TCS Daily


Germany Endorses Kerry!

By Joseph Tom Goeller - October 14, 2004 12:00 AM

BERLIN -- German Defense Minister Peter Struck announced a major shift in his country's Iraq policy this week. "If conditions change in Iraq," he told the Financial Times newspaper, Germany might consider deploying troops there. Political analysts here and abroad agree that this change of mind constitutes Berlin's de facto endorsement of John Kerry, the Democratic US presidential candidate.

Gerhard Schröder, the German chancellor, has been a leading opponent of the US-led Iraq war and repeatedly denied to commit German troops to aid the occupying coalition. He is also well-known for being a harsh critic of President George W. Bush in general. Kerry argues that he would be able to draw support from countries that opposed the war.

In his interview with the FT, Struck referred to Kerry's proposal that he would convene an international conference on Iraq including countries that opposed the war if he were to win the presidential election.

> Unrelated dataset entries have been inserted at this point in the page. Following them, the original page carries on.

Record GenerateContentResponse := {
  candidates : list Candidate;
  usage_metadata : option UsageMetadata;
  model_version : option string;
  response_id : option string;
  prompt_feedback : option (option string);
}.

Class GeminiCodec := {
  from_str : string -> Value + string;
  from_value : Value -> GenerateContentResponse + string;
  json_text : Value -> string;
}.

Definition GEMINI_FORMAT : string := "gemini-v1".

(** ** Shared translations *)

Definition map_finish_reason (gemini_reason : option string) (has_tool_calls : bool)
    : option string :=
  if has_tool_calls then Some "tool_calls"
  else match gemini_reason with
  | None => Some "stop"
  | Some r =>
      if bool_decide (r = "") then Some "stop"
      else if bool_decide (r = "STOP") then Some "stop"
      else if bool_decide (r = "MAX_TOKENS") then Some "length"
      else if bool_decide (r ∈ ["SAFETY"; "RECITATION"; "PROHIBITED_CONTENT"; "BLOCKLIST"; "SPII";
                                "IMAGE_SAFETY"; "LANGUAGE"]) then Some "content_filter"
      else Some "stop"
  end.

Definition positive (n : Z) : option Z := if 0 <? n then Some n else None.

Definition usage_delta (m : UsageMetadata) : UsageDelta.t :=
  {| UsageDelta.prompt_tokens := Some (prompt_token_count m);
     UsageDelta.completion_tokens := Some (candidates_token_count m);
     UsageDelta.total_tokens := Some (total_token_count m);
     UsageDelta.reasoning_tokens := positive (thoughts_token_count m);
     UsageDelta.cache_creation_input_tokens := None;
     UsageDelta.cache_read_input_tokens := positive (cached_content_token_count m);
     UsageDelta.cache_creation := None; UsageDelta.server_tool_use := None |}.

Definition translate_usage (m : UsageMetadata) : Usage.t :=
  Usage.derive_total_if_absent
    {| Usage.prompt_tokens := prompt_token_count m;
       Usage.completion_tokens := candidates_token_count m;
       Usage.total_tokens := total_token_count m;
       Usage.reasoning_tokens := positive (thoughts_token_count m);
       Usage.cache_creation_input_tokens := None;
       Usage.cache_read_input_tokens := positive (cached_content_token_count m);
       Usage.cache_creation := None; Usage.server_tool_use := None; Usage.extras := ∅ |}.

(** A thought part's text and signature as a detail; the stream builds the same
    one in [reasoning_chunk]. *)
Definition thought_detail (text : string) (signature : option string) (index : Z)
    : ReasoningDetail.t :=
  {| ReasoningDetail.kind := ReasoningDetailKind.Text; ReasoningDetail.id := None;
     ReasoningDetail.format := Some GEMINI_FORMAT; ReasoningDetail.index := Some index;
     ReasoningDetail.payload :=
       match signature with
       | Some sig => set_key "thought_signature" (Str sig) (json_obj [("text", Str text)])
       | None => json_obj [("text", Str text)]
       end |}.

Definition with_signature (signature : option string) (call : Value) : Value :=
  match non_empty signature with
  | Some sig => set_key "thought_signature" (Str sig) call
  | None => call
  end.

Definition is_thought (p : ResponsePart) : bool := bool_decide (thought p = Some true).

(** ** The stream, [GeminiStreamState] *)

Definition MAX_OUTPUT_BLOCKS : Z := 4096.

Record GeminiStreamState := {
  st_response_id : string;
  st_model : string;
  role_emitted : bool;
  next_call_index : Z;
  next_detail_index : Z;
  saw_function_call : bool;
  terminal_emitted : bool;
  cached_usage : option UsageMetadata;
  saw_finish_reason : bool;
}.
Definition text_chunk (text : string) s : ChatChunk.t := chunk_with (content_delta text) s.

Definition stable_or_minted_id (item_id : string) s : string * ResponsesStreamState :=
  if bool_decide (item_id = "") then (uuid (drawn s), s <| drawn := S (drawn s) |>)
  else (item_id, s).

Definition reasoning_summary_chunk (detail_id : string) (detail_index : Z) (text : string) s
    : ChatChunk.t * ResponsesStreamState :=
  let '(id, s) := stable_or_minted_id detail_id s in
  (chunk_with (reasoning_delta (Some text)
     [lane_detail (auth_kind s) ReasoningDetailKind.Summary id detail_index (text_payload text)]) s, s).

Definition reasoning_text_chunk (detail_id : string) (detail_index : Z) (text : string) s
    : ChatChunk.t * ResponsesStreamState :=
  let '(id, s) := stable_or_minted_id detail_id s in
  (chunk_with (reasoning_delta (Some text)
     [lane_detail (auth_kind s) ReasoningDetailKind.Text id detail_index (text_payload text)]) s, s).

Definition reasoning_signature_chunk (detail_id : string) (detail_index : Z) (signature : string) s
    : ChatChunk.t * ResponsesStreamState :=
  let '(id, s) := stable_or_minted_id detail_id s in
  (chunk_with (reasoning_delta None
     [lane_detail (auth_kind s) ReasoningDetailKind.Encrypted id detail_index
        (encrypted_payload signature)]) s, s).

Definition tool_delta (call_id name : string) (call_index : Z) (partial_json : string) : Value :=
  json_obj [("index", json_u64 call_index); ("id", Str call_id); ("type", Str "function");
            ("function", json_obj [("name", Str name); ("arguments", Str partial_json)])].

Definition tool_delta_chunk (call_id name : string) (call_index : Z) (partial_json : string) s
    : ChatChunk.t :=
  chunk_with (calls_delta [tool_delta call_id name call_index partial_json]) s.

(** ** Handlers *)

Definition str_at (v : Value) (key : string) : option string := get v key ≫= as_str.

Definition handle_created event s : list ChatChunk.t * ResponsesStreamState :=
  let s := match response event with
           | Some resp =>
               let s := match str_at resp "id" with Some id => s <| response_id := id |> | None => s end in
               match str_at resp "model" with Some m => s <| model := m |> | None => s end
           | None => s
           end in
  if created_emitted s then ([], s)
  else let s := s <| created_emitted := true |> in ([chunk_with role_delta s], s).

Definition handle_item_added event s : ResponsesStreamState :=
  match output_index event, item event with
  | Some idx, Some item =>
      let item_type := default "" (str_at item "type") in
      let item_id := default "" (str_at item "id") in
      let s := if bool_decide (item_type = "function_call")
               then s <| saw_function_call := true |> else s in
      if bool_decide (blocks s !! idx = None) && (MAX_OUTPUT_BLOCKS <=? Z.of_nat (size (blocks s))) then s
      else if bool_decide (item_type = "message") then
        s <| blocks := <[idx := Text item_id]> (blocks s) |>
      else if bool_decide (item_type = "reasoning") then
        let detail_index := next_detail_index s in
        let s := s <| next_detail_index := wrap32 (next_detail_index s + 1) |> in
        s <| blocks := <[idx := Reasoning item_id detail_index "" ""
                                  (non_empty (str_at item "encrypted_content"))]> (blocks s) |>
      else if bool_decide (item_type = "function_call") then
        let call_index := next_call_index s in
        let s := s <| next_call_index := wrap32 (next_call_index s + 1) |> in
        s <| blocks := <[idx := ToolUse item_id (default "" (str_at item "call_id"))
                                  (default "" (str_at item "name")) call_index ""]> (blocks s) |>
      else s
  | _, _ => s
  end.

The defense minister praised Kerry for having made "a very sensible proposal". He also stressed that "Germany has taken on responsibilities in Iraq, including financial ones; this would naturally justify our involvement in such a conference." Germany is providing financial assistance to Iraq and is training Iraqi troops and police officers in the United Arab Emirates. In addition it recently announced the shipment of 20 armored vehicles to the Iraqi military, as part of Berlin's involvement in reconstruction efforts there, led by NATO.

Even though Struck ruled out the deployment of German troops "at present", most likely because Berlin does not want to back President Bush, he added: "In general, however, there is no one who can predict developments in Iraq in such a way that he could make such a binding statement about the future."

There are two major reasons why the German government is preparing public opinion for a shift in its Iraq policy: First, there are already critical voices, expressed in the German media, that Berlin should not look away any longer while things are getting messier in Iraq. The daily Der Tagesspiegel, to cite one example, published the following on September 19: "Because looking away, as it is well known, doesn't help, the Germans are also asked to play their role in the world. In the face of the great crisis of the world the German foreign policy cannot hide its helplessness, except of its steadfastness with which the German government defends its efforts for rebuilding Afghanistan but refuses to deploy troops to Iraq."

Second, if a democratically elected Iraqi government were to ask the UN for support, Germany would have to respond. This is what Struck means by "if conditions change in Iraq". Germany is keen to get a permanent seat in the UN Security Council. "Germany is ready to take on the responsibilities associated with a permanent seat," said German Foreign Minister Joschka Fischer at the General Assembly in New York last month.

For years, Germany has quietly emerged as a rising power on the world stage. Almost 10,000 German peacekeeping troops are currently deployed in South East Europe, the Caucasus, Afghanistan and Africa. This is the second largest peace keeping troop deployment abroad, behind the US. Fourteen years after reunification, Germans are not hesitant anymore to get involved in international crisis and help to secure peace in far away regions. But after the devastating experiences of World War II, Germans as a nation are anxious to act in accordance with international law. This is why they are looking at the United Nations in particular.

However, Germany is driven by the intention to regain international acceptance as a world player. Here lies the tipping point for getting German troops to Iraq. If a new Iraqi government would appeal to the UN for peace keeping troops Chancellor Schröder would have to rethink his current position on his objection to a German deployment to Iraq and sell this change of attitude successfully to the German public. The question is whether Berlin is more interested in the outcome of elections in Iraq in January or in the US in November.